Alle dimensioni reali in cui il poeta si trova, descritte come situazioni chiuse, claustrofobiche, deperibili («le morte stagioni»), si vanno quindi ad opporre altre due dimensioni costituite dallo spazio mentale e affettivo del poeta, caratterizzate da termini assoluti come «sempre», «eterno», «dolce».

La struttura dell’Infinito è perfettamente simmetrica: infatti, esso è diviso in due parti del tutto speculari e il passaggio dalla prima alla seconda è segnato dal punto fermo al v. 8. Tuttavia, i due momenti descritti sono posti in stretta continuità, come dimostrano i frequentissimi enjambements, che hanno anche la funzione di mettere in evidenza le parole-chiave, e la ricorrenza delle congiunzioni coordinanti. È significativo anche l’impiego dei dimostrativi “questo” e “quello” volti a sottolineare la vicinanza dell’oggetto reale e la lontananza di quanto immaginato. Il primo e l’ultimo verso sono più brevi, apparentemente staccati dal resto della poesia ed esprimono sentimenti lirici, molto legati all’esperienza personale del poeta. Infine, il componimento è ricchissimo di parole da considerarsi per Leopardi massimamente poetiche: ermo, tanta, ultimo, silenzio, profondo, eterno, morte, orizzonte, immensità, interminati, sovrumani, infinito.

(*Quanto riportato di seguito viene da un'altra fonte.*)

(** * Educational game generators: sanitizer, validator, retry loops, drivers

    A shallow embedding of the Python sources

      - [fixed_code_cleaner.py]        (FixedCodeCleaner)
      - [robust_game_generator.py]     (RobustCodeCleaner, RobustGameGeneratorAction,
                                        RobustGameGenerator)
      - [adaptive_game_generator.py]   (AdaptiveContentAnalyzer, EnhancedGameGenerator,
                                        AdaptiveGameSystem)
      - [multi_agent_game_system.py]   (parse_json_response, MultiAgentGameSystem)

    Conventions of the embedding.

    - A Python [str] is a [string]; each character is one of the 256 code
      points U+0000..U+00FF and is classified the way CPython classifies that
      code point ([str.isspace], [str.isalnum], [str.lower], [str.upper]).
    - [re] patterns are values of [regex], run by a backtracking matcher with
      Python's priorities (greedy quantifiers, leftmost match).
    - JSON data is a value of [json]; objects keep their key order.
    - Code that talks to the outside (the language model, [json.loads], the
      file system, the logger, [asyncio.sleep]) runs in the monad [M]: a state
      monad over [world] with Python exceptions as results. *)

From Stdlib Require Import Ascii String List ZArith NArith Bool Lia DecimalString DecimalNat.
From stdpp Require Import base option list gmap strings.

Import ListNotations.
Local Open Scope list_scope.

(* ===================================================================== *)
(** ** Characters *)
(* ===================================================================== *)

Module PyChar.

Definition code (c : ascii) : N := N_of_ascii c.

Definition between (lo hi n : N) : bool := (lo <=? n)%N && (n <=? hi)%N.

(** [Py_UNICODE_ISSPACE], shared by [str.isspace], [str.strip] and the
    [\s] class of [re] on [str] patterns. *)
Definition isspace (c : ascii) : bool :=
  let n := code c in
  between 9 13 n || between 28 32 n || (n =? 133)%N || (n =? 160)%N.

(** [str.lower] on one character. *)
Definition lower (c : ascii) : ascii :=
  let n := code c in
  if between 65 90 n || (between 192 222 n && negb (n =? 215)%N)
  then ascii_of_N (n + 32) else c.

(** [str.upper] on one character.  U+00DF uppercases to two characters.
    The uppercase forms of U+00B5 and U+00FF lie above U+00FF; they are
    left in place here, which cannot change a comparison against ASCII
    text, the only use [upper] is put to. *)
Definition upper (c : ascii) : string :=
  let n := code c in
  if between 97 122 n || (between 224 254 n && negb (n =? 247)%N)
  then String (ascii_of_N (n - 32)) EmptyString
  else if (n =? 223)%N then "SS"
  else String c EmptyString.

(** [str.isalnum] on one character: letters, decimal digits and the
    other numeric characters of the range. *)
Definition isalnum (c : ascii) : bool :=
  let n := code c in
  between 48 57 n || between 65 90 n || between 97 122 n
  || (n =? 170)%N || between 178 179 n || (n =? 181)%N
  || between 185 186 n || between 188 190 n
  || between 192 214 n || between 216 246 n || between 248 255 n.

Definition eqb (a b : ascii) : bool := Ascii.eqb a b.

Definition newline : ascii := ascii_of_N 10.

End PyChar.

(* ===================================================================== *)
(** ** Strings *)
(* ===================================================================== *)

Module PyStr.

Definition len (s : string) : nat := String.length s.

Fixpoint map (f : ascii -> ascii) (s : string) : string :=
  match s with
  | EmptyString => EmptyString
  | String c s' => String (f c) (map f s')
  end.

Definition lower (s : string) : string := map PyChar.lower s.

Fixpoint upper (s : string) : string :=
  match s with
  | EmptyString => EmptyString
  | String c s' => PyChar.upper c +:+ upper s'
  end.

(** [s.startswith(p)] *)
Fixpoint startswith (s p : string) : bool :=
  match p, s with
  | EmptyString, _ => true
  | String _ _, EmptyString => false
  | String a p', String b s' => PyChar.eqb a b && startswith s' p'
  end.

(** [sub in s] *)
Fixpoint contains (sub s : string) : bool :=
  startswith s sub ||
  match s with
  | EmptyString => false
  | String _ s' => contains sub s'
  end.

(** [s[n:]] *)
Fixpoint drop (n : nat) (s : string) : string :=
  match n, s with
  | O, _ => s
  | S _, EmptyString => EmptyString
  | S n', String _ s' => drop n' s'
  end.

(** [s.lstrip()] *)
Fixpoint lstrip (s : string) : string :=
  match s with
  | EmptyString => EmptyString
  | String c s' => if PyChar.isspace c then lstrip s' else s
  end.

(** [s.rstrip()] *)
Fixpoint rstrip (s : string) : string :=
  match s with
  | EmptyString => EmptyString
  | String c s' =>
      match rstrip s' with
      | EmptyString => if PyChar.isspace c then EmptyString else String c EmptyString
      | r => String c r
      end
  end.

(** [s.strip()] *)
Definition strip (s : string) : string := rstrip (lstrip s).

(** [s.split('\n')] *)
Fixpoint split_lines (s : string) : list string :=
  match s with
  | EmptyString => [EmptyString]
  | String c s' =>
      if PyChar.eqb c PyChar.newline then EmptyString :: split_lines s'
      else match split_lines s' with
           | l :: ls => String c l :: ls
           | [] => [String c EmptyString]
           end
  end.

(** ['\n'.join(ls)] *)
Fixpoint join_lines (ls : list string) : string :=
  match ls with
  | [] => EmptyString
  | [l] => l
  | l :: ls' => l +:+ String PyChar.newline (join_lines ls')
  end.

(** [''.join(ls)] *)
Fixpoint concat (ls : list string) : string :=
  match ls with
  | [] => EmptyString
  | l :: ls' => l +:+ concat ls'
  end.

(** [s.replace(a, b)] for one-character [a] and [b]. *)
Definition replace_char (a b : ascii) (s : string) : string :=
  map (fun c => if PyChar.eqb c a then b else c) s.

(** [''.join(c for c in s if keep(c))] *)
Fixpoint filter (keep : ascii -> bool) (s : string) : string :=
  match s with
  | EmptyString => EmptyString
  | String c s' => if keep c then String c (filter keep s') else filter keep s'
  end.

(** [s.isalnum()]: every character alphanumeric and at least one. *)
Fixpoint all (p : ascii -> bool) (s : string) : bool :=
  match s with
  | EmptyString => true
  | String c s' => p c && all p s'
  end.

Definition isalnum (s : string) : bool :=
  negb (String.eqb s EmptyString) && all PyChar.isalnum s.

(** Number of (possibly overlapping) places where [sub] starts in [s]. *)
Fixpoint count_at (sub s : string) : nat :=
  (if startswith s sub then 1 else 0) +
  match s with
  | EmptyString => 0
  | String _ s' => count_at sub s'
  end.

(** [repr(s)] for a text of letters, digits and underscores, as the keys
    of the sources are: the text between single quotes. *)
Definition repr (s : string) : string := "'" +:+ s +:+ "'".

End PyStr.

(* ===================================================================== *)
(** ** Regular expressions *)
(* ===================================================================== *)

Module PyRe.

(** The fragment of [re] syntax the sources use.  A starred item is always
    a one-character class there ([\s*], [[^>]*], [[a-zA-Z]*], [.*?]). *)
Inductive regex : Type :=
| Lit (c : ascii)                 (* a literal character *)
| Bol                             (* ^ *)
| Eol                             (* $ *)
| Star (p : ascii -> bool)        (* greedy [class]* *)
| Lazy (p : ascii -> bool)        (* non-greedy [class]*? *)
| Opt (r : regex)                 (* greedy r? *)
| Group (r : regex)               (* (r), the pattern's only group *)
| Cat (r1 r2 : regex).            (* r1 r2 *)

Record flags : Type := { IGNORECASE : bool; MULTILINE : bool }.

Definition no_flags : flags := {| IGNORECASE := false; MULTILINE := false |}.

(** A position in the subject: the character before it, if any, the text
    from it on, and what the group has captured so far. *)
Record pos : Type := Pos { before : option ascii; rest : string; group1 : option string }.

Definition cont : Type := pos -> option pos.

Definition lit_matches (fl : flags) (c x : ascii) : bool :=
  if IGNORECASE fl then PyChar.eqb (PyChar.lower x) (PyChar.lower c)
  else PyChar.eqb x c.

(** [^]: start of the subject, and with MULTILINE also after a newline. *)
Definition at_bol (fl : flags) (prev : option ascii) : bool :=
  match prev with
  | None => true
  | Some c => MULTILINE fl && PyChar.eqb c PyChar.newline
  end.

(** [$]: end of the subject or before a final newline, and with
    MULTILINE before every newline. *)
Definition at_eol (fl : flags) (s : string) : bool :=
  match s with
  | EmptyString => true
  | String c s' =>
      PyChar.eqb c PyChar.newline &&
      (MULTILINE fl || match s' with EmptyString => true | _ => false end)
  end.

(** Greedy star: take as many characters as possible, give them back
    one at a time while the rest of the pattern fails. *)
Fixpoint star (p : ascii -> bool) (prev : option ascii) (s : string)
         (g : option string) (k : cont) : option pos :=
  match s with
  | String c s' =>
      if p c then
        match star p (Some c) s' g k with
        | Some r => Some r
        | None => k (Pos prev s g)
        end
      else k (Pos prev s g)
  | EmptyString => k (Pos prev s g)
  end.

I temi. Come scrisse Leopardi il 12-23 luglio 1820 nello Zibaldone, il desiderio di infinito

si alimenta a partire da un impedimento della vista. In tal modo «in luogo della vista, lavora

l’immaginazione e il fantastico sottentra al reale. L’anima si immagina quello che non vede

[…] e va errando in uno spazio immaginario». Pertanto il nucleo tematico dell’Infinito è il

superamento degli ostacoli che sottraggono campo alla percezione, grazie

all’immaginazione, e il perdersi dell’io lirico nella vastità infinita.

Una delle caratteristiche fondamentali della lirica è la presenza di un io lirico che non offre

nessun rimando autobiografico: l’esperienza che sta per vivere è un’esperienza interiore, un

viaggio che si compie tramite l’immaginazione; l’approdo di questo viaggio è il perdersi

dell’io stesso, che naufraga dolcemente nell’infinito.

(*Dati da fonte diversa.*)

Lemma register_fresh_witness :
  exynos_hibernation_register demo_decon demo_node true
  = Some (set_cam_op_reg (Some 0) demo_hiber) /\
  decon (set_cam_op_reg (Some 0) demo_hiber) = Some demo_decon /\
  funcs (set_cam_op_reg (Some 0) demo_hiber) = Some hibernation_funcs /\
  lock (set_cam_op_reg (Some 0) demo_hiber) = false /\
  block_cnt (set_cam_op_reg (Some 0) demo_hiber) = 0 /\
  dsim (set_cam_op_reg (Some 0) demo_hiber) = None /\
  wb (set_cam_op_reg (Some 0) demo_hiber) = None /\
  work (set_cam_op_reg (Some 0) demo_hiber) = false /\
  (forall v, cam_op_reg (set_cam_op_reg (Some 0) demo_hiber) = Some v <->
             of_camera_operation demo_node = Some (Some v)) /\
  1 <= trig_cnt (set_cam_op_reg (Some 0) demo_hiber) /\
  (state demo_decon <> DECON_STATE_HIBERNATION ->
   exynos_hibernation_exit (mk_world (set_cam_op_reg (Some 0) demo_hiber) [])
   = Ok (- EBUSY) (mk_world (set_cam_op_reg (Some 0) demo_hiber) [])).
Proof.
  split; [reflexivity|].
  apply (register_fresh demo_decon demo_node true _ []). reflexivity.
Defined.

(** ** Repeating and pairing the transitions *)

(** X5.  A second [exit] right after an [exit] is harmless: it answers
    [-EBUSY], calls no subsystem and leaves the world the first one
    produced, countdown included. *)
Theorem exit_twice (h : exynos_hibernation) (l : list event)
  (d : decon_device) :
  decon h = Some d -> lock h = false -> is_int (block_cnt h) ->
  exists r w1,
    exynos_hibernation_exit (mk_world h l) = Ok r w1 /\
    exynos_hibernation_exit w1 = Ok (- EBUSY) w1.
Proof.
  intros Hd Hl Hb.
  destruct (decon_state_eqb (state d) DECON_STATE_HIBERNATION) eqn:Hs.
  - assert (Hh : state d = DECON_STATE_HIBERNATION)
      by (destruct (state d); try discriminate; reflexivity).
    eexists _, _. split; [now apply (exit_hibernating h l d)|].
    rewrite (exit_not_hibernating
               (after_exit h d) _
               (set_state DECON_STATE_ON (set_dev_usage (dev_usage d + 1) d))).
    + destruct h, d. core_simpl. unfold reset_cnt. core_simpl. reflexivity.
    + destruct h; reflexivity.
    + discriminate.
    + destruct h; exact Hl.
    + destruct h; exact Hb.
  - assert (Hh : state d <> DECON_STATE_HIBERNATION)
      by (intros E; rewrite E in Hs; discriminate).
    eexists _, _. split; [now apply (exit_not_hibernating h l d)|].
    rewrite (exit_not_hibernating
               (set_work false (set_trig_cnt (reset_cnt d) h)) _ d).
    + destruct h; core_simpl; reflexivity.
    + destruct h; exact Hd.
    + exact Hh.
    + destruct h; exact Hl.
    + destruct h; exact Hb.
Qed.

Lemma exit_twice_witness :
  decon demo_hibernating
  = Some (mk_decon DECON_STATE_HIBERNATION 60 (Some 7%nat) (Some 9%nat) 0) /\
  lock demo_hibernating = false /\ is_int (block_cnt demo_hibernating) /\
  exists r w1,
    exynos_hibernation_exit (mk_world demo_hibernating []) = Ok r w1 /\
    exynos_hibernation_exit w1 = Ok (- EBUSY) w1.
Proof.
  split; [reflexivity|]. split; [reflexivity|].
  split; [apply is_int_small; simpl; lia|].
  apply (exit_twice demo_hibernating [] _ eq_refl);
    [reflexivity | apply is_int_small; simpl; lia].
Defined.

In questo naufragio non c’è dimensione religiosa, ma un’avventura dei sensi: il

perdersi è piacevole, benché sia di una dolcezza preceduta dalla paura; si tratta di

sensazioni che trovano un retroterra filosofico nelle teorie sensistiche.

Del resto l’infinito descritto dall’io ha connotazioni spaziali e temporali, evocate per via

sensoriale: nei primi 8 versi prevale la sensazione visiva (la siepe, il colle, l’orizzonte…);

nei restanti versi prevale la sensazione uditiva (stormire, silenzio) che introduce l’“infinito

temporale”, l’evocazione delle epoche passate e il paragone con quella presente. Il

naufragio finale apre inoltre a un possibile confronto tra l’infinito e il nulla, tema con cui

Leopardi si confronterà negli anni a seguire.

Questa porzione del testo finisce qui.